Il Pontificio Istituto Liturgico del Pontificio Ateneo Sant’Anselmo e l’Università degli Studi di Roma UnitelmaSapienza presentano in collaborazione due nuovi Master di I e II livello, rispettivamente: “Fondamenti di Architettura per la liturgia” annuale e per laureati triennali, al termine del quale si conseguono il Diploma di Master con 60 cfu, e “Architettura per la liturgia” biennale e per laureati magistrali, con cui conseguire il Diploma di Master di II livello e 120 cfu.
La collaborazione con UnitelmaSapienza, per l’attivazione di due Master di I e II livello, rappresenta un ponte straordinario tra la solida tradizione scientifico-liturgica del nostro Istituto e l’innovazione metodologica e didattica che caratterizza l’Università. Siamo entusiasti di unire le nostre forze in questo cammino accademico condiviso. Guardiamo a questi percorsi formativi con grande spirito propositivo, certi che la sinergia tra le nostre istituzioni saprà offrire agli studenti competenze d’eccellenza e portare i frutti sperati, formando professionisti e studiosi capaci di rispondere con rigore e sensibilità alle sfide culturali ed ecclesiali del nostro tempo. Ha affermato il Preside del Pontificio Istituto Liturgico Stefan Geiger, osb.
Questa collaborazione con il Pontificio Istituto Liturgico rappresenta un’occasione per unire il rigore scientifico e l’innovazione metodologica della nostra Università alla prestigiosa tradizione accademica di Sant’Anselmo. Con questi due Master vogliamo offrire un percorso formativo unico, capace di far dialogare l’architettura, la teologia e le scienze umane.
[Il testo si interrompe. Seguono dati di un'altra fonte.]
(* ===== verification/CLBooks.v ===== *)
(** * Concentrated liquidity: the books of a pool

    The liquidity of a pool is kept three times: in the positions, in the
    gross and net liquidity of the ticks that bound them, and in the liquidity
    of the pool at its current tick.  [Books] says that the three agree, that
    the indexes of positions are right, and that the current tick and the
    square-root price lie on the same side of every tick a position may use.
    This file shows that the changes of a single position keep the books. *)

From stdpp Require Import base gmap strings pretty.
From Stdlib Require Import ZArith Lia List Bool.
From S2P Require Import Prelude GoBig BigDec SdkMath CLTick Store CLKeys SwapStrategy MapSum GoState DecCoins Accum CLDirection CLState CLPool CLUptime CLRewards CLSwap CLPosition CLFrame.
Import ListNotations.

(** ** Shares of a position in the totals *)

Definition gross_at (pid t : Z) (q : Position) : Z :=
  if PoolId q =? pid
  then (if LowerTick q =? t then Liquidity q else 0) + (if UpperTick q =? t then Liquidity q else 0) else 0.

Definition net_at (pid t : Z) (q : Position) : Z :=
  if PoolId q =? pid
  then (if LowerTick q =? t then Liquidity q else 0) - (if UpperTick q =? t then Liquidity q else 0) else 0.

Definition active_at (pid t : Z) (q : Position) : Z :=
  if (PoolId q =? pid) && ((LowerTick q <=? t) && (t <? UpperTick q)) then Liquidity q else 0.

(** The price is positive, and the current tick separates the ticks below it
    from those above. *)
Definition aligned (p : Pool) : Prop :=
  0 < CurrentSqrtPrice p /\
  forall b, MinInitializedTick <= b <= MaxTick -> (TickSpacing p | b) ->
    (b <= CurrentTick p -> tick_sqrt_price b <= CurrentSqrtPrice p) /\
    (CurrentTick p < b -> CurrentSqrtPrice p <= tick_sqrt_price b).

(** Ticks that a position of a pool may use. *)
Definition usable (spacing t : Z) : Prop := MinInitializedTick <= t <= MaxTick /\ (spacing | t).

Definition is_uint64 (n : Z) : Prop := 0 <= n < 2 ^ 64.

Lemma active_step pid t q :
  LowerTick q < UpperTick q -> active_at pid t q = active_at pid (t - 1) q + net_at pid t q.
Proof.
  intros H. unfold active_at, net_at. destruct (PoolId q =? pid); cbn [andb]; [|lia].
  destruct (Z.leb_spec (LowerTick q) t), (Z.leb_spec (LowerTick q) (t - 1)), (Z.ltb_spec t (UpperTick q)),
    (Z.ltb_spec (t - 1) (UpperTick q)), (Z.eqb_spec (LowerTick q) t), (Z.eqb_spec (UpperTick q) t); cbn [andb]; lia.
Qed.

Lemma net_le_gross pid t q : 0 <= Liquidity q -> Z.abs (net_at pid t q) <= gross_at pid t q.
Proof. intros H. unfold net_at, gross_at. repeat case_if; lia. Qed.

(** Changing the liquidity of a position changes its shares linearly. *)
Definition mk_position (id pid : Z) (owner : string) (lo hi jt l : Z) : Position :=
  {| PositionId := id; PositionAddress := owner; PoolId := pid; LowerTick := lo; UpperTick := hi;
     JoinTime := jt; Liquidity := l |}.

Definition linear (f : Position -> Z) : Prop :=
  forall q q' x, PoolId q' = PoolId q -> LowerTick q' = LowerTick q -> UpperTick q' = UpperTick q ->
    Liquidity q' = Liquidity q + x ->
    f q' = f q + f (mk_position (PositionId q) (PoolId q) "" (LowerTick q) (UpperTick q) 0 x).

Lemma gross_linear pid t : linear (gross_at pid t).
Proof. intros q q' x P L U Q. unfold gross_at. cbn. rewrite P, L, U, Q. repeat case_if; lia. Qed.
Lemma net_linear pid t : linear (net_at pid t).
Proof. intros q q' x P L U Q. unfold net_at. cbn. rewrite P, L, U, Q. repeat case_if; lia. Qed.
Lemma active_linear pid t : linear (active_at pid t).
Proof. intros q q' x P L U Q. unfold active_at. cbn. rewrite P, L, U, Q. repeat case_if; lia. Qed.

(** Shares only depend on the pool, the range and the liquidity. *)
Definition extensional (f : Position -> Z) : Prop :=
  forall q q', PoolId q' = PoolId q -> LowerTick q' = LowerTick q -> UpperTick q' = UpperTick q ->
    Liquidity q' = Liquidity q -> f q' = f q.

Lemma gross_ext pid t : extensional (gross_at pid t).
Proof. intros q q' P L U Q. unfold gross_at. now rewrite P, L, U, Q. Qed.
Lemma net_ext pid t : extensional (net_at pid t).
Proof. intros q q' P L U Q. unfold net_at. now rewrite P, L, U, Q. Qed.
Lemma active_ext pid t : extensional (active_at pid t).
Proof. intros q q' P L U Q. unfold active_at. now rewrite P, L, U, Q. Qed.

Definition null (f : Position -> Z) : Prop := forall q, Liquidity q = 0 -> f q = 0.
Lemma gross_null pid t : null (gross_at pid t).
Proof. intros q H. unfold gross_at. rewrite H. now repeat case_if. Qed.
Lemma net_null pid t : null (net_at pid t).
Proof. intros q H. unfold net_at. rewrite H. now repeat case_if. Qed.
Lemma active_null pid t : null (active_at pid t).
Proof. intros q H. unfold active_at. rewrite H. now repeat case_if. Qed.

Create HintDb books.
#[export] Hint Resolve gross_linear net_linear active_linear gross_ext net_ext active_ext
  gross_null net_null active_null : books.

(** The liquidity a position has, or zero when there is none. *)
Definition old_liquidity (m : gmap Z Position) (id : Z) : Z :=
  match m !! id with Some q => Liquidity q | None => 0 end.

(** A position keeps its pool and range. *)
Definition same_range (m : gmap Z Position) (id pid lo hi : Z) : Prop :=
  forall q, m !! id = Some q -> PoolId q = pid /\ LowerTick q = lo /\ UpperTick q = hi.

Lemma msum_change f m id pid owner lo hi jt x :
  linear f -> extensional f -> same_range m id pid lo hi ->
  msum f (<[id := mk_position id pid owner lo hi jt (old_liquidity m id + x)]> m) =
  msum f m + f (mk_position id pid owner lo hi jt x).
Proof.
  intros Lf Ef R. unfold old_liquidity. destruct (m !! id) as [q|] eqn:Eq.
  - destruct (R q Eq) as (P & L & U). rewrite (msum_update f m id q) by exact Eq.
    rewrite (Lf q (mk_position id pid owner lo hi jt (Liquidity q + x)) x) by (cbn; congruence || lia).
    rewrite (Ef (mk_position id pid owner lo hi jt x) (mk_position (PositionId q) (PoolId q) "" (LowerTick q) (UpperTick q) 0 x))
      by (cbn; congruence). lia.
  - rewrite msum_insert by exact Eq. rewrite Z.add_0_l. lia.
Qed.

(** ** The books *)

Section Books.
Context {S : SdkMath} {SS : SdkMathSpec S} {B : BigEndian} {BS : BigEndianSpec B} {C : DecCoinsOps}
  {EK : ExternalKeepers C} {KT : KVStore TickInfo} {KS : KVStoreSpec KT} {KA : KVStore StoreValue}.

Definition sums_at (k : Keeper) (pid t : Z) : Z * Z :=
  (msum (gross_at pid t) (k_positions k), msum (net_at pid t) (k_positions k)).

Record pool_books (k : Keeper) (pid : Z) (p : Pool) : Prop := {
  pb_id : is_uint64 pid;
  pb_spacing : 0 < TickSpacing p < 2 ^ 62;
  pb_tick : MinInitializedTickV2 <= CurrentTick p <= MaxTick;
  pb_liquidity : CurrentTickLiquidity p = msum (active_at pid (CurrentTick p)) (k_positions k);
  pb_aligned : PoolHasPosition p = true -> aligned p
}.

Record position_books (k : Keeper) (id : Z) (q : Position) : Prop := {
  qb_id : PositionId q = id;
  qb_liquidity : 0 <= Liquidity q;
  qb_range : LowerTick q < UpperTick q;
  qb_pool : exists p, k_pools k !! PoolId q = Some p /\ PoolHasPosition p = true /\
              usable (TickSpacing p) (LowerTick q) /\ usable (TickSpacing p) (UpperTick q)
}.

Record Books (k : Keeper) : Prop := {
  b_ids : ids_ok k;
  b_pools pid p : k_pools k !! pid = Some p -> pool_books k pid p;
  b_positions id q : k_positions k !! id = Some q -> position_books k id q;
  b_ticks pid t : is_uint64 pid -> is_int64 t -> default (0, 0) (liq_at k (KeyTick pid t)) = sums_at k pid t;
  b_keys pid key : is_uint64 pid -> is_Some (liq_at k (KeyTickPrefixByPoolId pid ++ key)%list) ->
    exists t p, key = TickIndexToBytes t /\ k_pools k !! pid = Some p /\ usable (TickSpacing p) t;
  b_byPool pid id : (pid, id) ∈ k_poolPosition k <-> exists q, k_positions k !! id = Some q /\ PoolId q = pid;
  b_byOwner a pid id : (a, pid, id) ∈ k_addressPoolPosition k <->
    exists q, k_positions k !! id = Some q /\ PoolId q = pid /\ PositionAddress q = a;
  b_next id q : k_positions k !! id = Some q -> 0 <= id < k_nextPositionId k \/ k_nextPositionId k = 0;
  b_next_id : is_uint64 (k_nextPositionId k)
}.

(** ** Frames keep the books *)

Lemma undated_fields p q :
  undated p = undated q ->
  TickSpacing p = TickSpacing q /\ CurrentTick p = CurrentTick q /\ CurrentTickLiquidity p = CurrentTickLiquidity q /\
  CurrentSqrtPrice p = CurrentSqrtPrice q.
Proof. intros H. repeat split; [exact (f_equal TickSpacing H) | exact (f_equal CurrentTick H) | exact (f_equal CurrentTickLiquidity H) | exact (f_equal CurrentSqrtPrice H)]. Qed.

Lemma aligned_undated p q : undated p = undated q -> aligned p -> aligned q.
Proof.
  intros H [A0 A]. apply undated_fields in H as (Sp & T & _ & P). unfold aligned. rewrite <- Sp, <- T, <- P. auto.
Qed.

Lemma PoolHasPosition_undated p q : undated p = undated q -> PoolHasPosition p = PoolHasPosition q.
Proof. intros H. apply undated_fields in H as (_ & T & _ & P). unfold PoolHasPosition. now rewrite T, P. Qed.

Lemma pool_at_transfer k k' pid p :
  pool_at k' pid = pool_at k pid -> k_pools k' !! pid = Some p ->
  exists q, k_pools k !! pid = Some q /\ undated p = undated q.
Proof.
  unfold pool_at. intros E H. rewrite H in E. symmetry in E. apply fmap_Some in E as (q & Eq & Hq). eauto.
Qed.

Lemma pool_books_frame k k' pid p q :
  k_positions k' = k_positions k -> undated p = undated q -> pool_books k pid q -> pool_books k' pid p.
Proof.
  intros Ps H [I Sp T L A]. pose proof (undated_fields _ _ H) as (F1 & F2 & F3 & F4).
  split; rewrite ?F1, ?F2, ?F3, ?Ps; auto. rewrite (PoolHasPosition_undated _ _ H). intros HP.
  apply (aligned_undated q p); auto.
Qed.

Lemma position_books_pools k k' id q :
  (forall pid p, k_pools k !! pid = Some p -> PoolHasPosition p = true ->
     exists p', k_pools k' !! pid = Some p' /\ PoolHasPosition p' = true /\ TickSpacing p' = TickSpacing p) ->
  position_books k id q -> position_books k' id q.
Proof.
  intros T [I L R (p & Hp & HP & U1 & U2)]. split; auto.
  destruct (T _ _ Hp HP) as (p' & Hp' & HP' & Sp). exists p'. rewrite Sp. auto.
Qed.

Lemma frame_books k k' : frame k k' -> Books k -> Books k'.
Proof.
  intros [[Fp Fq Fb Fo Fn] Ft] Bk.
  assert (Fp' : forall pid p, k_pools k !! pid = Some p -> exists p', k_pools k' !! pid = Some p' /\ undated p' = undated p).
  { intros pid p H. destruct (pool_at_transfer k' k pid p (eq_sym (Fp pid)) H) as (p' & E & U). eauto. }
  split.
  - exact (frame_rest_ids k k' (Build_frame_rest _ _ Fp Fq Fb Fo Fn) (b_ids _ Bk)).
  - intros pid p H. destruct (pool_at_transfer k k' pid p (Fp pid) H) as (q & Hq & U).
    exact (pool_books_frame k k' pid p q Fq U (b_pools _ Bk _ _ Hq)).
  - intros id q H. rewrite Fq in H. apply (position_books_pools k k' id q); [|exact (b_positions _ Bk _ _ H)].
    intros pid p Hp HP. destruct (Fp' pid p Hp) as (p' & Hp' & U). exists p'. split; [exact Hp'|].
    rewrite (PoolHasPosition_undated _ _ U). split; [exact HP | apply (undated_fields _ _ U)].
  - intros pid t Hp Ht. unfold sums_at. rewrite Fq, Ft. exact (b_ticks _ Bk pid t Hp Ht).
  - intros pid key Hp Hk. rewrite Ft in Hk. destruct (b_keys _ Bk pid key Hp Hk) as (t & p & E & Ep & U).
    destruct (Fp' pid p Ep) as (p' & Hp' & Un). exists t, p'. split; [exact E|]. split; [exact Hp'|].
    destruct (undated_fields _ _ Un) as (-> & _). exact U.
  - intros pid id. rewrite Fb, Fq. apply (b_byPool _ Bk).
  - intros a pid id. rewrite Fo, Fq. apply (b_byOwner _ Bk).
  - intros id q H. rewrite Fq in H. rewrite Fn. exact (b_next _ Bk id q H).
  - rewrite Fn. apply Bk.
Qed.

(** ** Keys *)

Lemma Uint64ToBigEndian_inj n m : is_uint64 n -> is_uint64 m -> Uint64ToBigEndian n = Uint64ToBigEndian m -> n = m.
Proof.
  intros Hn Hm E. rewrite <- (Uint64ToBigEndian_value n Hn), <- (Uint64ToBigEndian_value m Hm). now rewrite E.
Qed.

Lemma prefix_inj pid pid' a b :
  is_uint64 pid -> is_uint64 pid' ->
  (KeyTickPrefixByPoolId pid ++ a)%list = (KeyTickPrefixByPoolId pid' ++ b)%list -> pid = pid' /\ a = b.
Proof.
  intros Hp Hp' E. unfold KeyTickPrefixByPoolId, keyTickPrefixByPoolIdPrealloc, TickPrefix in E. cbn [app] in E.
  injection E as E. apply app_inj_1 in E as [E1 E2]; [|now rewrite !Uint64ToBigEndian_length].
  split; [now apply Uint64ToBigEndian_inj | exact E2].
Qed.

Lemma KeyTick_inj pid pid' t t' :
  is_uint64 pid -> is_uint64 pid' -> is_int64 t -> is_int64 t' ->
  KeyTick pid t = KeyTick pid' t' -> pid = pid' /\ t = t'.
Proof.
  intros Hp Hp' Ht Ht' E. apply prefix_inj in E as [E1 E2]; auto. split; [exact E1 | now apply TickIndexToBytes_inj].
Qed.

Lemma usable_int64 sp t : usable sp t -> is_int64 t.
Proof. intros [H _]. unfold MinInitializedTick, MaxTick in H. unfold is_int64. lia. Qed.

(** ** Ticks *)

Lemma GetTickInfo_liq bt pid t k info k' :
  GetTickInfo bt pid t k = (Ok info, k') -> liq_of info = default (0, 0) (liq_at k (KeyTick pid t)).
Proof.
  unfold GetTickInfo, liq_at. intros H. inv_m H. injection E as <- <-.
  destruct (st_get (k_ticks k) (KeyTick pid t)) as [i|]; cbn.
  - inv_m H. now subst.
  - unfold makeInitialTickInfo in H. inv_ok. reflexivity.
Qed.

Lemma initOrUpdateTick_inv bt pid t dl (upper : bool) k e k' g n :
  ids_ok k -> default (0, 0) (liq_at k (KeyTick pid t)) = (g, n) ->
  initOrUpdateTick bt pid t dl upper k = (Ok e, k') ->
  let n' := if upper then n - dl else n + dl in
  frame_rest k k' /\
  (forall key, liq_at k' key = if decide (key = KeyTick pid t) then Some (g + dl, n') else liq_at k key) /\
  e = (g + dl =? 0) && (n' =? 0).
Proof.
  intros Ids D H n'. unfold initOrUpdateTick in H. inv_m H.
  pose proof (framed_GetTickInfo _ _ _ _ _ _ Ids I E) as F. apply GetTickInfo_liq in E. rewrite D in E.
  injection E as Eg En. unfold SetTickInfo, modify in H. inv_ok.
  lazymatch goal with E : (if upper then _ else _) = Ok ?x |- _ => rename x into v1 end.
  assert (N : v1 = n') by (subst n'; destruct upper; dec_exact; lia). subst v1. dec_exact.
  lazymatch goal with |- frame_rest _ (set_ticks _ ?x) /\ _ => rename x into k1 end.
  split; [|split].
  - destruct F as [[Fp Fq Fb Fo Fn] _]. destruct k1. split; cbn in *; auto.
  - intros key. transitivity (if decide (key = KeyTick pid t) then Some (LiquidityGross v + dl, n') else liq_at k1 key).
    + unfold liq_at. destruct k1. cbn. case_decide as Dk; [subst key; now rewrite get_set_eq | now rewrite get_set_ne by congruence].
    + case_decide; [reflexivity | exact (fr_ticks _ _ F key)].
  - reflexivity.
Qed.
Formare professionisti in grado di comprendere e progettare lo spazio sacro significa non solo valorizzare un patrimonio artistico e culturale immenso, ma anche rispondere a un profondo bisogno di bellezza, socialità e senso che interroga fortemente la società contemporanea. Così il Rettore Bruno Botta.
I Master si prefiggono di approfondire in maniera interdisciplinare temi legati alla “chiesa edificio”, sia vista da fuori (e in rapporto con la città) sia al suo interno (aula celebrativa), in quanto si tratta dell’opera architettonica e artistica storicamente più importante e completa, ad altissima valenza simbolica prima ancora che funzionale. Proprio per questo, i progettisti che costruiscono una chiesa, e le altre professionalità chiamate a spiegarla correttamente, svolgono un vero e proprio ministero di evangelizzazione, avente per oggetto un’opera che traduce in materia la Parola di Dio.
Sulla base di questo imprescindibile fondamento, i Master di I e II livello centrano l’attenzione sulla comprensione del “cos’è” una chiesa, attraverso una puntuale qualificazione in ambito biblico, teologico, liturgico e umanistico (sociologico, filosofico e psicologico), ovvero ricercare quella serie di “perché” con i quali giustificare l’esistenza dell’edificio cultuale Cattolico.
I Master si rivolgono a tutte le professionalità impegnate nella progettazione e adeguamento delle chiese, nell’ambito turistico, nello studio storico e delle scienze sociali, nella consulenza teologica e liturgica. In particolare: architetti, ingegneri, artisti, guide turistiche, sociologi, filosofi, psicologi, storici, teologi e liturgisti.
Le annualità sono suddivise in sette moduli monotematici e a cadenza mensile. I primi cinque si svolgono presso l’Abbazia di Praglia (PD), il sesto e il settimo presso il Sacro Convento San Francesco di Assisi (PG).
Il coordinatore e referente è l’Arch. Gabriele Orlando, Direttore di entrambi i Master universitari.
Le lezioni dei Master sono calendarizzate tra ottobre e aprile poiché, essendo il periodo dell’anno di “bassa stagione”, facilita la partecipazione di professionalità impegnate nell’ambito turistico.
La frequenza è obbligatoria, ed è solo in presenza. È quindi esclusa ogni forma di didattica online, al fine di favorire la socialità tra i partecipanti, come pure tra essi e il corpo docente.